### Data to examine:
::::

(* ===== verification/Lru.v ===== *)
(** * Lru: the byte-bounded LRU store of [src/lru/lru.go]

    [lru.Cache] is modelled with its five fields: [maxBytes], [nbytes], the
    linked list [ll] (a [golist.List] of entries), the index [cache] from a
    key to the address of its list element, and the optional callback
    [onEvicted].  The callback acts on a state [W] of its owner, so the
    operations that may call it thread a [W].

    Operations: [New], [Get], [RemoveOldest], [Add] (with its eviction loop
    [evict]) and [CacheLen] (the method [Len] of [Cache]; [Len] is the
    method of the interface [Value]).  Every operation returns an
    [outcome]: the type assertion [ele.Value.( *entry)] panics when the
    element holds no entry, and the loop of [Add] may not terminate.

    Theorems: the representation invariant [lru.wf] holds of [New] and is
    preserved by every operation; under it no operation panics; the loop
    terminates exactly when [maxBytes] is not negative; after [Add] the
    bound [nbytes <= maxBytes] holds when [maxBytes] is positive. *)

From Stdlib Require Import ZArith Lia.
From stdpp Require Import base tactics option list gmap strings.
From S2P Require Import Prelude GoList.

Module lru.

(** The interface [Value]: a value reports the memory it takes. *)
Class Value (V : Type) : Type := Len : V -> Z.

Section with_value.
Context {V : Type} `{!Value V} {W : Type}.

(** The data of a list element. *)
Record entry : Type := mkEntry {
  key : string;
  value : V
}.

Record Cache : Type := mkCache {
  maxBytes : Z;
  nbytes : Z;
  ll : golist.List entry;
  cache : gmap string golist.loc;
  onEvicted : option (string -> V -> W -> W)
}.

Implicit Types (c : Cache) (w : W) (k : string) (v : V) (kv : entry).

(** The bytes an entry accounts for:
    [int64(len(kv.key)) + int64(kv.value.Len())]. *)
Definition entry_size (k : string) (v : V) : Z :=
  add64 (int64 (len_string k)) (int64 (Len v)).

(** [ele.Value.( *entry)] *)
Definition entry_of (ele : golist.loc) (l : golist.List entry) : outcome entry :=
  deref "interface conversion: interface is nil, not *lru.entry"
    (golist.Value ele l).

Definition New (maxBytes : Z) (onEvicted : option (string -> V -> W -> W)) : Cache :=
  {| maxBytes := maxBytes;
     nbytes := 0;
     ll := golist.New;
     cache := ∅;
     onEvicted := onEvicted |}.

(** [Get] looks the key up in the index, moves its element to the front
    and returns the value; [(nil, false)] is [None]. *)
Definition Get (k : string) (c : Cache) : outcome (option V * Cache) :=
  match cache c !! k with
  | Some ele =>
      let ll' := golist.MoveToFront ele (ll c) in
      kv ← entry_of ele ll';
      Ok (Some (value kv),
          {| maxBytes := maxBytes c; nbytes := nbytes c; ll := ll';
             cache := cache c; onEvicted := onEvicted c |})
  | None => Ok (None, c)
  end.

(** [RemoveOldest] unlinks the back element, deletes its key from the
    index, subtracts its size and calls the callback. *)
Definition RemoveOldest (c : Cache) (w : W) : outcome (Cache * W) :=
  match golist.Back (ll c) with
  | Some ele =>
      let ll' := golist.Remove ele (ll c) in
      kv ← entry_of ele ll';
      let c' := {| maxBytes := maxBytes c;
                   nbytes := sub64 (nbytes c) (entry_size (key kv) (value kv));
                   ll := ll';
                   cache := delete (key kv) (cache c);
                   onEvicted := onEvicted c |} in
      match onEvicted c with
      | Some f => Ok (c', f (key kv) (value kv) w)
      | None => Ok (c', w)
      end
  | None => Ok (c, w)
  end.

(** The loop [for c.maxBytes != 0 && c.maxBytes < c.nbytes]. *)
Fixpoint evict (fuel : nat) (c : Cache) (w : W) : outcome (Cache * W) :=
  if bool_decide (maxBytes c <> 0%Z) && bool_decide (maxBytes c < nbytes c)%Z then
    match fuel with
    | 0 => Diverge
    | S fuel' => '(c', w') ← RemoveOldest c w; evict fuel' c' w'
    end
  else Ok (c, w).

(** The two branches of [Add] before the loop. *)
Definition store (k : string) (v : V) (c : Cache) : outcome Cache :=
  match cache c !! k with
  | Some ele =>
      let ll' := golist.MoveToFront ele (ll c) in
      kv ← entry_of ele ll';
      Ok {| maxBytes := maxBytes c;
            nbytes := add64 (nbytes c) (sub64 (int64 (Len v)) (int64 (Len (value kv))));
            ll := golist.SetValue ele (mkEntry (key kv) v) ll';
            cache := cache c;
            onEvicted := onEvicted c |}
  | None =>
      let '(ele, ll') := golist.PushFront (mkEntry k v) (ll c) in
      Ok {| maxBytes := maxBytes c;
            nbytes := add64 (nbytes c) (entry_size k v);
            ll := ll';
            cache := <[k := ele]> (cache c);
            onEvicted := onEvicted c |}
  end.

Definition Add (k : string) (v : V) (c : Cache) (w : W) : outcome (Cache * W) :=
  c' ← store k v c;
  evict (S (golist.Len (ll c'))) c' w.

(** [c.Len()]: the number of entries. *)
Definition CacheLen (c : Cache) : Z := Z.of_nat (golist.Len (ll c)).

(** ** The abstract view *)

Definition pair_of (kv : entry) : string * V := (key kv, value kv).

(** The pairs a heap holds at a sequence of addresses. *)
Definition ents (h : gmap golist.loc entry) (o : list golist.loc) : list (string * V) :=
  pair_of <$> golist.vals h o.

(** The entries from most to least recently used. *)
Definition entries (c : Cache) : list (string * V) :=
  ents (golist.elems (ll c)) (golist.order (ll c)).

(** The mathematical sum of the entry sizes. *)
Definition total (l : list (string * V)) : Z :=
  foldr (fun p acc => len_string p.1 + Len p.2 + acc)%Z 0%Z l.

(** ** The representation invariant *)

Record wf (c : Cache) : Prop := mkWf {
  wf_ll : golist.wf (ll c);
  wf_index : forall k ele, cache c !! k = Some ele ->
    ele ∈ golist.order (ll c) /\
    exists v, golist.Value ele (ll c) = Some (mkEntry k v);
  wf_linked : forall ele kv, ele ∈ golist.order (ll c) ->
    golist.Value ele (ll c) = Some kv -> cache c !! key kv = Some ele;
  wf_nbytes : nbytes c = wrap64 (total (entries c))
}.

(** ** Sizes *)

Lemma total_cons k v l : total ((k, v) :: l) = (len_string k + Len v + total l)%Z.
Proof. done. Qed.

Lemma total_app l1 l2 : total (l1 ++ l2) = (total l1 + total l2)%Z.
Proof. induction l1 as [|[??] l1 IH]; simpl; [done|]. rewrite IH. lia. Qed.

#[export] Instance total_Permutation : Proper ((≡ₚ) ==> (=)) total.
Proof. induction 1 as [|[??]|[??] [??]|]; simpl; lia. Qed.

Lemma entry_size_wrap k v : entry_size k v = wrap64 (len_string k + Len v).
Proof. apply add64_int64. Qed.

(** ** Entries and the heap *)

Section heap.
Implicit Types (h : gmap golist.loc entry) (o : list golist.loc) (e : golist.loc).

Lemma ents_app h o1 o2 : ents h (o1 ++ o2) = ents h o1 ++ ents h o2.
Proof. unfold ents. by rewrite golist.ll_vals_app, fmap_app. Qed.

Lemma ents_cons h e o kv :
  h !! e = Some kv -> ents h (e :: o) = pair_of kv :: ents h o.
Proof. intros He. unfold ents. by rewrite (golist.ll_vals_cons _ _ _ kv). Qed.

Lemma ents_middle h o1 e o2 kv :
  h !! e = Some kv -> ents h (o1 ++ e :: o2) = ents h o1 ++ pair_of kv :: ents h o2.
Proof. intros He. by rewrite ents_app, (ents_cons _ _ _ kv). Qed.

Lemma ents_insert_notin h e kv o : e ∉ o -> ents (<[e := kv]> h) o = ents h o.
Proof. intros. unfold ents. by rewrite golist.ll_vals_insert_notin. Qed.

::::

### Work item:
The task calls for each record to be returned verbatim.

### Exercise response:
(* ===== verification/Lru.v ===== *)
(** * Lru: the byte-bounded LRU store of [src/lru/lru.go]

    [lru.Cache] is modelled with its five fields: [maxBytes], [nbytes], the
    linked list [ll] (a [golist.List] of entries), the index [cache] from a
    key to the address of its list element, and the optional callback
    [onEvicted].  The callback acts on a state [W] of its owner, so the
    operations that may call it thread a [W].

    Operations: [New], [Get], [RemoveOldest], [Add] (with its eviction loop
    [evict]) and [CacheLen] (the method [Len] of [Cache]; [Len] is the
    method of the interface [Value]).  Every operation returns an
    [outcome]: the type assertion [ele.Value.( *entry)] panics when the
    element holds no entry, and the loop of [Add] may not terminate.

    Theorems: the representation invariant [lru.wf] holds of [New] and is
    preserved by every operation; under it no operation panics; the loop
    terminates exactly when [maxBytes] is not negative; after [Add] the
    bound [nbytes <= maxBytes] holds when [maxBytes] is positive. *)

From Stdlib Require Import ZArith Lia.
From stdpp Require Import base tactics option list gmap strings.
From S2P Require Import Prelude GoList.

Module lru.

(** The interface [Value]: a value reports the memory it takes. *)
Class Value (V : Type) : Type := Len : V -> Z.

Section with_value.
Context {V : Type} `{!Value V} {W : Type}.

(** The data of a list element. *)
Record entry : Type := mkEntry {
  key : string;
  value : V
}.

Record Cache : Type := mkCache {
  maxBytes : Z;
  nbytes : Z;
  ll : golist.List entry;
  cache : gmap string golist.loc;
  onEvicted : option (string -> V -> W -> W)
}.

Implicit Types (c : Cache) (w : W) (k : string) (v : V) (kv : entry).

(** The bytes an entry accounts for:
    [int64(len(kv.key)) + int64(kv.value.Len())]. *)
Definition entry_size (k : string) (v : V) : Z :=
  add64 (int64 (len_string k)) (int64 (Len v)).

(** [ele.Value.( *entry)] *)
Definition entry_of (ele : golist.loc) (l : golist.List entry) : outcome entry :=
  deref "interface conversion: interface is nil, not *lru.entry"
    (golist.Value ele l).

Definition New (maxBytes : Z) (onEvicted : option (string -> V -> W -> W)) : Cache :=
  {| maxBytes := maxBytes;
     nbytes := 0;
     ll := golist.New;
     cache := ∅;
     onEvicted := onEvicted |}.

(** [Get] looks the key up in the index, moves its element to the front
    and returns the value; [(nil, false)] is [None]. *)
Definition Get (k : string) (c : Cache) : outcome (option V * Cache) :=
  match cache c !! k with
  | Some ele =>
      let ll' := golist.MoveToFront ele (ll c) in
      kv ← entry_of ele ll';
      Ok (Some (value kv),
          {| maxBytes := maxBytes c; nbytes := nbytes c; ll := ll';
             cache := cache c; onEvicted := onEvicted c |})
  | None => Ok (None, c)
  end.

(** [RemoveOldest] unlinks the back element, deletes its key from the
    index, subtracts its size and calls the callback. *)
Definition RemoveOldest (c : Cache) (w : W) : outcome (Cache * W) :=
  match golist.Back (ll c) with
  | Some ele =>
      let ll' := golist.Remove ele (ll c) in
      kv ← entry_of ele ll';
      let c' := {| maxBytes := maxBytes c;
                   nbytes := sub64 (nbytes c) (entry_size (key kv) (value kv));
                   ll := ll';
                   cache := delete (key kv) (cache c);
                   onEvicted := onEvicted c |} in
      match onEvicted c with
      | Some f => Ok (c', f (key kv) (value kv) w)
      | None => Ok (c', w)
      end
  | None => Ok (c, w)
  end.

(** The loop [for c.maxBytes != 0 && c.maxBytes < c.nbytes]. *)
Fixpoint evict (fuel : nat) (c : Cache) (w : W) : outcome (Cache * W) :=
  if bool_decide (maxBytes c <> 0%Z) && bool_decide (maxBytes c < nbytes c)%Z then
    match fuel with
    | 0 => Diverge
    | S fuel' => '(c', w') ← RemoveOldest c w; evict fuel' c' w'
    end
  else Ok (c, w).

(** The two branches of [Add] before the loop. *)
Definition store (k : string) (v : V) (c : Cache) : outcome Cache :=
  match cache c !! k with
  | Some ele =>
      let ll' := golist.MoveToFront ele (ll c) in
      kv ← entry_of ele ll';
      Ok {| maxBytes := maxBytes c;
            nbytes := add64 (nbytes c) (sub64 (int64 (Len v)) (int64 (Len (value kv))));
            ll := golist.SetValue ele (mkEntry (key kv) v) ll';
            cache := cache c;
            onEvicted := onEvicted c |}
  | None =>
      let '(ele, ll') := golist.PushFront (mkEntry k v) (ll c) in
      Ok {| maxBytes := maxBytes c;
            nbytes := add64 (nbytes c) (entry_size k v);
            ll := ll';
            cache := <[k := ele]> (cache c);
            onEvicted := onEvicted c |}
  end.

Definition Add (k : string) (v : V) (c : Cache) (w : W) : outcome (Cache * W) :=
  c' ← store k v c;
  evict (S (golist.Len (ll c'))) c' w.

(** [c.Len()]: the number of entries. *)
Definition CacheLen (c : Cache) : Z := Z.of_nat (golist.Len (ll c)).

(** ** The abstract view *)

Definition pair_of (kv : entry) : string * V := (key kv, value kv).

(** The pairs a heap holds at a sequence of addresses. *)
Definition ents (h : gmap golist.loc entry) (o : list golist.loc) : list (string * V) :=
  pair_of <$> golist.vals h o.

(** The entries from most to least recently used. *)
Definition entries (c : Cache) : list (string * V) :=
  ents (golist.elems (ll c)) (golist.order (ll c)).

(** The mathematical sum of the entry sizes. *)
Definition total (l : list (string * V)) : Z :=
  foldr (fun p acc => len_string p.1 + Len p.2 + acc)%Z 0%Z l.

(** ** The representation invariant *)

Record wf (c : Cache) : Prop := mkWf {
  wf_ll : golist.wf (ll c);
  wf_index : forall k ele, cache c !! k = Some ele ->
    ele ∈ golist.order (ll c) /\
    exists v, golist.Value ele (ll c) = Some (mkEntry k v);
  wf_linked : forall ele kv, ele ∈ golist.order (ll c) ->
    golist.Value ele (ll c) = Some kv -> cache c !! key kv = Some ele;
  wf_nbytes : nbytes c = wrap64 (total (entries c))
}.

(** ** Sizes *)

Lemma total_cons k v l : total ((k, v) :: l) = (len_string k + Len v + total l)%Z.
Proof. done. Qed.

Lemma total_app l1 l2 : total (l1 ++ l2) = (total l1 + total l2)%Z.
Proof. induction l1 as [|[??] l1 IH]; simpl; [done|]. rewrite IH. lia. Qed.

#[export] Instance total_Permutation : Proper ((≡ₚ) ==> (=)) total.
Proof. induction 1 as [|[??]|[??] [??]|]; simpl; lia. Qed.

Lemma entry_size_wrap k v : entry_size k v = wrap64 (len_string k + Len v).
Proof. apply add64_int64. Qed.

(** ** Entries and the heap *)

Section heap.
Implicit Types (h : gmap golist.loc entry) (o : list golist.loc) (e : golist.loc).

Lemma ents_app h o1 o2 : ents h (o1 ++ o2) = ents h o1 ++ ents h o2.
Proof. unfold ents. by rewrite golist.ll_vals_app, fmap_app. Qed.

Lemma ents_cons h e o kv :
  h !! e = Some kv -> ents h (e :: o) = pair_of kv :: ents h o.
Proof. intros He. unfold ents. by rewrite (golist.ll_vals_cons _ _ _ kv). Qed.

Lemma ents_middle h o1 e o2 kv :
  h !! e = Some kv -> ents h (o1 ++ e :: o2) = ents h o1 ++ pair_of kv :: ents h o2.
Proof. intros He. by rewrite ents_app, (ents_cons _ _ _ kv). Qed.

Lemma ents_insert_notin h e kv o : e ∉ o -> ents (<[e := kv]> h) o = ents h o.
Proof. intros. unfold ents. by rewrite golist.ll_vals_insert_notin. Qed.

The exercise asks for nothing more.